No sooner had Hagar's union with Abraham been consummated, and
she felt that she was with child, than she began to treat her
former mistress contemptuously, though Sarah was particularly
tender toward her in the state in which she was. When noble
matrons came to see Sarah, she was in the habit of urging them to
pay a visit to "poor Hagar," too. The dames would comply with her
suggestion, but Hagar would use the opportunity to disparage
Sarah. "My lady Sarah," she would say, "is not inwardly what she
appears to be outwardly. She makes the impression of a righteous,
pious woman, but she is not, for if she were, how could her
childlessness be explained after so many years of marriage, while
I became pregnant at once?"
Sarah scorned to bicker with her slave, yet the rage she felt
found vent in these words to Abraham:[120] "It is thou who art
doing me wrong. Thou hearest the words of Hagar, and thou sayest
naught to oppose them, and I hoped that thou wouldst take my
part. For thy sake did I leave my native land and the house of my
father, and I followed thee into a strange land with trust in
God. In Egypt I pretended to be thy sister, that no harm might
befall thee. When I saw that I should bear no children, I took
the Egyptian woman, my slave Hagar, and gave her unto thee for
wife, contenting myself with the thought that I would rear the
children she would bear. Now she treats me disdainfully in thy
presence. O that God might look upon the injustice which hath
been done unto me, to judge between thee and me, and have mercy
upon us, restore peace to our home, and grant us offspring, that
we have no need of children from Hagar, the Egyptian bondwoman of
the generation of the heathen that cast thee in the fiery
furnace!"[121]
Abraham, modest and unassuming as he was, was ready to do justice
to Sarah, and he conferred full power upon her to dispose of
Hagar according to her pleasure. He added but one caution,
"Having once made her a mistress, we cannot again reduce her to
the state of a bondwoman." Unmindful of this warning, Sarah
exacted the services of a slave from Hagar. Not alone this, she
tormented her, and finally she cast an evil eye upon her, so that
the unborn child dropped from her, and she ran away. On her
flight she was met by several angels, and they bade her return,
at the same time making known to her that she would bear a son
who should be called Ishmael--one of the six men who have been
given a name by God before their birth, the others being Isaac,
Moses, Solomon, Josiah, and the Messiah.[122]
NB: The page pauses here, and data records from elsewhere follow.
(* ===== verification/StorageSafety.v ===== *)
(** * What the stored pages are

    The pages of the open files as the double write buffer and the paged files
    hold them together, and the contract of [DoubleWriteBuffer::add_page] for
    both implementations: the page becomes the stored one and no other stored
    page changes.  The theorems here assume system calls that are at worst short
    ([benign]). *)

From S2P Require Import Prelude Types Bytes Crc Os PageIO Bitmap LruCache MemPool Stats Latch Frame Replacement FrameManager BufferPool DoubleWrite DiskBufferPool.
From stdpp Require Import sorting.
Local Open Scope Z_scope.

Section storage.
Context {P L : Type} `{!ReplacementPolicy P} `{!LogHandler L} `{HOrd : HashOrder}.
Notation World := (World L).
Notation Sys := (Sys L P).
Implicit Types (w : World) (id : Z) (pn : PageNum) (m : BPFrameManager (P:=P)).

(** ** The stored pages *)
Definition file_content w id : option (list Z) :=
  p ← id_to_buffer_pools_ w !! id; b ← w_pools w !! p; os_files (w_os w) !! file_name_ b.
Definition disk_page w id pn : option Page := c ← file_content w id; file_page c pn.

Definition dw_entry w (k : DoubleWritePageKey) : option DoubleWritePage :=
  match dblwr_buffer_ w with DiskDblwr d => dblwr_pages_ d !! k ≫= (λ o, o) | VacuousDblwr => None end.

(** What reading a page that is not cached returns. *)
Definition stored w id pn : option Page :=
  match dw_entry w (mkDwKey id pn) with
  | Some o => Some (dw_page o)
  | None => disk_page w id pn
  end.

(** ** Worlds with the same open files *)
Definition dw_fd w : option Z :=
  match dblwr_buffer_ w with DiskDblwr d => Some (dw_file_desc d) | VacuousDblwr => None end.

Record extends w w' : Prop := {
  ex_ids : id_to_buffer_pools_ w' = id_to_buffer_pools_ w;
  ex_names : buffer_pools_ w' = buffer_pools_ w;
  ex_next : w_next w' = w_next w;
  ex_next_id : next_buffer_pool_id_ w' = next_buffer_pool_id_ w;
  ex_type : io_backend_type_ w' = io_backend_type_ w;
  ex_pools : ∀ p, ∃ s, w_pools w' !! p = set_bp_stats s <$> w_pools w !! p;
  ex_dw : dw_fd w' = dw_fd w;
  ex_fds : ∀ fd, fst <$> os_fds (w_os w') !! fd = fst <$> os_fds (w_os w) !! fd;
  ex_wf : os_wf (w_os w) → os_wf (w_os w');
  ex_benign : benign (os_script (w_os w)) → benign (os_script (w_os w'))
}.

Lemma set_bp_stats_id b : set_bp_stats (bp_stats b) b = b.
Proof. by destruct b. Qed.

Lemma pools_same_refl w p : ∃ s, w_pools w !! p = set_bp_stats s <$> w_pools w !! p.
Proof.
  destruct (w_pools w !! p) as [b|]; [exists (bp_stats b)|by exists zero_stats]. cbn. by rewrite set_bp_stats_id.
Qed.

#[global] Instance extends_refl : Reflexive extends.
Proof. intros w. split; auto using pools_same_refl. Qed.
(** ** [flush_page_internal] *)
Lemma crc_total pg : page_wf pg → crc32 (data pg) BP_PAGE_DATA_SIZE = Some (crc32_reference (data pg)).
Proof. intros W. rewrite <-(pw_size _ W). apply crc32_total. Qed.

Lemma set_check_sum_wf pg : page_wf pg → page_wf (set_check_sum (crc32_reference (data pg)) pg).
Proof. intros []. split; try done. apply crc32_bound. Qed.

(** The frame after a flush. *)
Definition flushed (f : Frame) : Frame :=
  set_dirty false (frame_set_check_sum (crc32_reference (data (page_ f))) f).

Lemma dirty_positive m id fp f :
  fm_wf m → (id, fp) ∈ frames_ m → heap m !! fp = Some f → dirty_ f = true → 0 < fm_stats m dirty_pages_current.
Proof.
  intros W Hin Hf Hd. rewrite (fw_dirty _ W). pose proof (fcount_elem dirty_ (heap m) _ _ _ _ Hin Hf Hd). lia.
Qed.

(** The page of a cached frame becomes the stored one. *)
Lemma store_inv m w id fp f f' s w' page :
  fm_wf m → sys_inv m w → (id, fp) ∈ frames_ m → heap m !! fp = Some f →
  extends w w' → world_ok w' → log_ok (w_log w') →
  stored w' (fid_buffer_pool_id id) (fid_page_num id) = Some page →
  (∀ id' pn' q, (id', pn') ≠ (fid_buffer_pool_id id, fid_page_num id) → stored w id' pn' = Some q → stored w' id' pn' = Some q) →
  data page = data (page_ f) → data (page_ f') = data (page_ f) → page_wf (page_ f') →
  hdr_free w fp ∨ 0 < pin_count_ f' →
  sys_inv (upd m fp f' s) w' ∧ kept m w (upd m fp f' s) w'.
Proof.
  intros Wm [H1 H2 H3 H4 H5] Hin Hf X Hw Hl Hst Hoth Hd1 Hd2 Hpw Hhdr. split.
  - split; try done.
    + intros q g. destruct (decide (q = fp)) as [->|Hne]; [rewrite heap_upd; by intros [= <-]|].
      rewrite heap_upd_ne by done. apply H3.
    + intros id' q g Hin' Hg. rewrite (ex_ids _ _ X). destruct (decide (q = fp)) as [->|Hne].
      * assert (id' = id) as -> by exact (ptr_key_unique m id' id fp Wm Hin' Hin).
        rewrite heap_upd in Hg. injection Hg as <-. destruct (H4 id fp f Hin Hf) as (? & ? & _).
        split_and!; [done|done|]. intros _. exists page. split; [done|congruence].
      * rewrite heap_upd_ne in Hg by done. destruct (H4 id' q g Hin' Hg) as (? & ? & Hc). split_and!; [done|done|].
        intros Hdg. destruct (Hc Hdg) as (x & Hx & Hxd). exists x. split; [|done]. apply Hoth; [|done].
        intros [= E1 E2]. apply Hne. assert (id' = id) as -> by (destruct id, id'; cbn in *; congruence).
        apply (cached_peek m) in Hin, Hin'; [congruence|done|done].
    + intros id' p Hid. rewrite (ex_ids _ _ X) in Hid.
      destruct (H5 id' p Hid) as (b & hp & hf & n & a & Hb & Hf1 & Hf2 & Hin' & Hhf & Hp & Hh & Hbk & Hcap).
      destruct (extends_pool_1 _ _ _ _ X Hb) as [sb Hb'].
      assert (∀ pn, 0 ≤ pn < n → is_Some (stored w' id' pn)) as Hbk'.
      { intros pn Hpn. destruct (decide ((id', pn) = (fid_buffer_pool_id id, fid_page_num id))) as [E|E].
        - injection E as -> ->. by rewrite Hst.
        - destruct (Hbk pn Hpn) as [q Hq]. exists q. by apply Hoth. }
      destruct (decide (hp = fp)) as [->|Hne].
      * destruct Hhdr as [Hfree|Hp']; [by destruct (Hfree id' p b Hid Hb)|].
        rewrite Hf in Hhf. injection Hhf as <-.
        exists (set_bp_stats sb b), fp, f', n, a. rewrite heap_upd, Hd2. done.
      * exists (set_bp_stats sb b), hp, hf, n, a. rewrite heap_upd_ne by done. done.
  - intros id' pn d. unfold content. cbn [frames_ upd].
    destruct (lru_peek (mkFrameId id' pn) (frames_ m)) as [q|] eqn:Hq.
    + destruct (decide (q = fp)) as [->|Hne]; [|by rewrite heap_upd_ne]. rewrite heap_upd, Hf. cbn. by rewrite Hd2.
    + destruct (stored w id' pn) as [x|] eqn:Hx; [|done]. rewrite (Hoth id' pn x); [done| |done].
      intros [= -> ->]. apply (cached_peek m) in Hin; [|done].
      destruct id as [i n]. cbn in Hq. congruence.
Qed.
Lemma insert_inv m w id b x m' f s p :
  fm_wf m → sys_inv m w → handed_out m w id b x m' → page_wf (page_ f) → clean_ok w id f →
  id_to_buffer_pools_ w !! fid_buffer_pool_id id = Some p →
  0 ≤ fid_page_num id < file_pages m w (fid_buffer_pool_id id) →
  (∀ q, stored w (fid_buffer_pool_id id) (fid_page_num id) = Some q → data q = data (page_ f)) →
  sys_inv (upd m' b f s) w ∧ kept m w (upd m' b f s) w.
Proof.
  intros Wm I (rest & s' & Hmiss & Hfr & Hx & -> & W') Hpw Hcl Hreg Hpn Hd.
  pose proof (idle_not_cached m b rest Wm Hfr) as Hnc. pose proof I as [H1 H2 H3 H4 H5].
  assert (heap (upd (alloc_state m id b rest (fresh_frame id x) s') b f s) = <[b := f]> (heap m)) as Hh.
  { unfold upd, alloc_state, heap. cbn. by rewrite insert_insert_eq. }
  assert (∀ q, q ≠ b → <[b := f]> (heap m) !! q = heap m !! q) as Hne by (intros; by rewrite lookup_insert_ne).
  split.
  - split; try done.
    + intros q g. rewrite Hh. destruct (decide (q = b)) as [->|]; [|rewrite Hne by done; apply H3].
      rewrite lookup_insert_eq. by intros [= <-].
    + intros id' q g [[= -> ->]|Hq]%elem_of_cons; rewrite Hh.
      * rewrite lookup_insert_eq. intros [= <-]. split_and!; [lia|eauto|done].
      * rewrite Hne by (by eapply Hnc). by apply H4.
    + intros id' p' Hid. destruct (H5 id' p' Hid) as (bp & hp & hf & n & a & Hb & Hf1 & Hf2 & Hin & Hhf & Hp & Hok & Hbk & Hcap).
      exists bp, hp, hf, n, a. rewrite Hh, Hne by (by eapply Hnc). split_and!; try done; [by right|].
      intros pn q [E|Hq]%elem_of_cons; [|by apply (Hcap pn q)]. injection E as <- ->. cbn in *.
      destruct (opened_intro m w id' p' I Hid) as (bp2 & h2 & f2 & n2 & a2 & O).
      rewrite (file_pages_eq _ _ _ _ _ _ _ _ _ O) in Hpn. pose proof (op_pool _ _ _ _ _ _ _ _ _ O) as E1.
      rewrite Hb in E1. injection E1 as <-. pose proof (op_file _ _ _ _ _ _ _ _ _ O) as E1.
      rewrite Hf2 in E1. injection E1 as <-. pose proof (op_frame _ _ _ _ _ _ _ _ _ O) as E1.
      rewrite Hhf in E1. injection E1 as <-. pose proof (ho_count _ _ _ _ (op_ok _ _ _ _ _ _ _ _ _ O)) as E1.
      rewrite (ho_count _ _ _ _ Hok) in E1. injection E1 as <-. lia.
  - intros id' pn d. unfold content. rewrite Hh.
    change (frames_ (upd _ b f s)) with ((id, b) :: frames_ m). rewrite peek_cons.
    destruct (decide (mkFrameId id' pn = id)) as [<-|Hn].
    + rewrite Hmiss, lookup_insert_eq. cbn in *. destruct (stored w id' pn) as [q|]; [|done]. cbn. intros [= <-].
      by rewrite (Hd q eq_refl).
    + destruct (lru_peek (mkFrameId id' pn) (frames_ m)) as [q|] eqn:Hq; [|done]. rewrite Hne; [done|].
      apply lru_peek_elem in Hq; [by eapply Hnc|apply Wm].
Qed.

(** ** Steps that change one cached frame, not its page *)
Record touched m w fp f' m' : Prop := {
  to_wf : fm_wf m';
  to_inv : sys_inv m' w;
  to_kept : kept m w m' w;
  to_frames : frames_ m' = frames_ m;
  to_here : heap m' !! fp = Some f';
  to_other : ∀ q, q ≠ fp → heap m' !! q = heap m !! q
}.
(* ===== verification/PoolDemo.v ===== *)
(** * A small database file

    One open file of three pages under LRU with two frames: the header, a page
    in use and a hole.  The invariant of the buffer pool holds of it; it is the
    concrete input at which the theorems about the pool are applied. *)

From S2P Require Import Prelude Types Bytes Crc Os PageIO Bitmap LruCache MemPool Stats Latch Frame Replacement FrameManager FrameSafety BufferPool DoubleWrite DiskBufferPool StorageSafety PoolSafety PageAccess RecordPage.
Local Open Scope Z_scope.

Module Demo.

(** Three pages, two of them in use. *)
Definition header_bytes : list Z := le_bytes 4 1 ++ le_bytes 4 3 ++ le_bytes 4 2 ++ 3 :: replicate 8167 0.
Definition header_page : Page := set_data header_bytes zero_page.

(** A record page for records of four bytes, with one record in slot 0. *)
Definition record : list Z := [10; 20; 30; 40].
Definition new_record_bytes : list Z := default [] (init_layout (replicate 8180 7) 4 0).
Definition record_page_bytes : list Z := default [] (snd <$> page_insert new_record_bytes record).
Definition geometry : Geometry := mkGeometry 0 4 8 1002 160 160.
Definition page1 : Page := set_data record_page_bytes zero_page.
Definition file : list Z := page_bytes header_page ++ page_bytes page1 ++ page_bytes zero_page.

Definition os : OS := mkOS {["t" := file; "dw" := []]} {[3 := ("t", 0); 4 := ("dw", 0)]} [] 0 [].
Definition pool : DiskBufferPool := mkDiskBufferPool POSITIONAL zero_stats 3 1 (Some 0) (Some 0) ∅ "t".
Definition world : World unit :=
  mkWorld os tt {[0 := pool]} 1 {["t" := 0]} {[1 := 0]} 2 POSITIONAL (DiskDblwr (mkDblwr 4 16 0 ∅)).

Definition LFM : Type := BPFrameManager (P:=Ordered).
Definition init : LFM := state_after (fm_init 1 2) (new_frame_manager LRUReplacementPolicy).
Definition one : LFM := state_after (fm_alloc 1 0) init.
Definition mgr : LFM := state_after (on_frame_set 0 (set_page header_page)) one.

Lemma one_frames : frames_ one = [(mkFrameId 1 0, 0)].
Proof. vm_compute. reflexivity. Qed.

Lemma mgr_wf : fm_wf mgr.
Proof.
  destruct demo_policy_ok as [Hok Ht].
  destruct (fm_init_ok 1 2 LRUReplacementPolicy) as (m & E & W & _); try done.
  assert (init = m) as <- by (unfold init, state_after; by rewrite E).
  destruct (runs_after (fm_alloc 1 0) init) as [r1 E1]; [vm_compute; reflexivity|].
  destruct (runs_after (on_frame_set 0 (set_page header_page)) one) as [[] E2]; [vm_compute; reflexivity|].
  apply (fm_reach_wf init); [done|]. assert ((mkFrameId 1 0, 0) ∈ frames_ one) as Hin by (rewrite one_frames; left).
  eapply rtc_l; [eapply fs_alloc; [|exact E1]; intros p f Hp; vm_compute in Hp; discriminate|].
  exact (rtc_once _ _ (fs_write (mkFrameId 1 0) 0 header_page one mgr Hin E2)).
Qed.

Lemma mgr_frames : frames_ mgr = [(mkFrameId 1 0, 0)].
Proof. vm_compute. reflexivity. Qed.

Lemma header_page_wf : page_wf header_page.
Proof.
  split; [by split|by split|by vm_compute|].
  cbn [header_page set_data data]. unfold header_bytes. do 3 (apply Forall_app; split; [apply le_bytes_chars|]).
  constructor; [by split|]. apply Forall_replicate. by split.
Qed.

Lemma geometry_eq : page_geometry 4 0 = Some geometry.
Proof. vm_compute. reflexivity. Qed.

Lemma record_page_ok : page_ok record_page_bytes geometry (λ i, if decide (i = 0) then Some record else None).
Proof.
  destruct (init_layout_ok (replicate 8180 7) 4 0) as (d & g & E & Hg & Hok & _); [by vm_compute|by apply Forall_replicate|lia|lia|].
  rewrite geometry_eq in Hg. injection Hg as <-.
  assert (new_record_bytes = d) as <- by (unfold new_record_bytes; by rewrite E).
  destruct (page_insert_ok _ _ _ Hok record) as (i & d' & E' & _ & _ & _ & Hok'); [repeat constructor; lia|done|by exists 0|].
  assert (record_page_bytes = d') as <- by (unfold record_page_bytes; by rewrite E').
  assert (i = 0) as ->. { assert (fst <$> page_insert new_record_bytes record = Some 0) as H by (vm_compute; reflexivity). rewrite E' in H. by injection H. }
  eapply page_ok_ext; [|exact Hok']. intros j. unfold upd_slot. by destruct (decide (j = 0)).
Qed.

Lemma page1_wf : page_wf page1.
Proof. destruct (page_ok_data _ _ _ record_page_ok). by split; [by split|by split|..]. Qed.

Lemma file_chars : chars file.
Proof.
  pose proof (page_bytes_chars _ header_page_wf). pose proof (page_bytes_chars _ page1_wf).
  pose proof (page_bytes_chars _ zero_page_wf). apply Forall_app; split; [done|]. by apply Forall_app; split.
Qed.

Lemma mgr_header : ∃ f, heap mgr !! 0 = Some f ∧ page_ f = header_page ∧ pin_count_ f = 1 ∧ dirty_ f = false.
Proof. eexists. split; [vm_compute; reflexivity|]. split; [vm_compute; reflexivity|]. split; reflexivity. Qed.

(** Frame 1 was never used. *)
Lemma mgr_heap fp f : heap mgr !! fp = Some f → page_wf (page_ f).
Proof.
  assert (map_Forall (λ _ f, page_ f = header_page ∨ page_ f = zero_page) (heap mgr)) as H.
  { apply map_Forall_to_list. vm_compute. repeat constructor; (by left) || (by right). }
  intros Hf. destruct (H fp f Hf) as [->| ->]; auto using header_page_wf, zero_page_wf.
Qed.

Lemma mgr_pins fp f : heap mgr !! fp = Some f → pin_count_ f < 2.
Proof.
  assert (map_Forall (λ _ f, pin_count_ f < 2) (heap mgr)) as H by (apply map_Forall_to_list; vm_compute; repeat constructor).
  intros Hf. exact (H fp f Hf).
Qed.

Lemma mgr_bounded : pins_bounded mgr.
Proof. intros fp f Hf. pose proof (mgr_pins fp f Hf). lia. Qed.

Lemma header_bytes_ok : header_ok 1 header_bytes 3 2.
Proof.
  split; [vm_compute; reflexivity|vm_compute; reflexivity|vm_compute; reflexivity|by split|vm_compute; reflexivity|vm_compute; reflexivity|].
  intros j Hj. unfold Bitmap.bit. change (hdr_bitmap header_bytes) with (3 :: replicate 8167 0).
  unfold Bitmap.byte_at. destruct (Z.leb_spec 0 (j / 8)) as [H|H]; [|done].
  destruct (decide (j < 8)) as [H8|H8].
  - rewrite Z.div_small, Z.mod_small by lia. cbn.
    assert (j = 3 ∨ j = 4 ∨ j = 5 ∨ j = 6 ∨ j = 7) as Hj' by lia. by repeat destruct Hj' as [->|Hj']; subst.
  - assert (1 ≤ j / 8) as H1 by (apply Z.div_le_lower_bound; lia).
    destruct (Z.to_nat (j / 8)) as [|k] eqn:Ek; [lia|]. cbn [lookup list_lookup].
    destruct (replicate 8167 0 !! k) as [x|] eqn:Ex; [|done].
    apply lookup_replicate in Ex as [-> _]. by rewrite Z.bits_0.
Qed.

Lemma reg id p : id_to_buffer_pools_ world !! id = Some p → id = 1 ∧ p = 0.
Proof. change (id_to_buffer_pools_ world) with ({[1 := 0]} : gmap Z Ptr). by intros [<- <-]%lookup_singleton_Some. Qed.

Lemma world_fine : world_ok world.
Proof.
  assert (dw_fd world = Some 4) as Hfd by done.
  split_and!; [split|apply list.Forall_nil; exact Logic.I|split].
  - split.
    + intros name c. cbn. intros [[<- <-]|[_ [<- <-]%lookup_singleton_Some]]%lookup_insert_Some; [apply file_chars|constructor].
    + intros fd name off. cbn.
      intros [[<- [= <- <-]]|[_ [<- [= <- <-]]%lookup_singleton_Some]]%lookup_insert_Some;
        (split; [done|]); by eexists.
  - intros id p [-> ->]%reg. by exists pool, 0.
  - intros id1 id2 p1 p2 b1 b2 [-> _]%reg [-> _]%reg. done.
  - intros fd [= <-]. exists "dw", 0. split; [done|].
    intros id p b [-> ->]%reg [= <-]. done.
  - done.
  - done.
  - intros k o. cbn. by rewrite lookup_empty.
Qed.

Lemma stored_eq pn : stored world 1 pn = file_page file pn.
Proof. reflexivity. Qed.

Lemma pages_stored : stored world 1 0 = Some header_page ∧ stored world 1 1 = Some page1 ∧ stored world 1 2 = Some zero_page.
Proof. rewrite !stored_eq. split_and!; vm_compute; reflexivity. Qed.

Lemma inv : sys_inv mgr world.
Proof.
  destruct mgr_header as (f & Hf & Hpg & Hpin & Hd). destruct pages_stored as (H0 & H1 & H2).
  split; [exact world_fine|done|exact mgr_heap| |].
  - intros id fp g. rewrite mgr_frames. intros [= -> ->]%list_elem_of_singleton. rewrite Hf. intros [= <-].
    split_and!; [done|by exists 0|]. intros _. exists header_page. split; [exact H0|by rewrite Hpg].
  - intros id p [-> ->]%reg. exists pool, 0, f, 3, 2. rewrite mgr_frames, Hpin, Hpg.
    split; [reflexivity|]. split; [reflexivity|]. split; [reflexivity|]. split; [left|]. split; [exact Hf|].
    split; [reflexivity|]. split; [exact header_bytes_ok|]. split.
    + intros pn Hpn. assert (pn = 0 ∨ pn = 1 ∨ pn = 2) as [->|[->| ->]] by lia; rewrite ?H0, ?H1, ?H2; by eexists.
    + intros pn q [= -> _]%list_elem_of_singleton. lia.
Qed.
End Demo.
Thirteen years after the birth of Ishmael the command was issued
to Abraham that he put the sign of the covenant upon his body and
upon the bodies of the male members of his household. Abraham was
reluctant at first to do the bidding of God, for he feared that
the circumcision of his flesh would raise a barrier between
himself and the rest of mankind. But God said unto him, "Let it
suffice thee that I am thy God and thy Lord, as it sufficeth the
world that I am its God and its Lord."[123]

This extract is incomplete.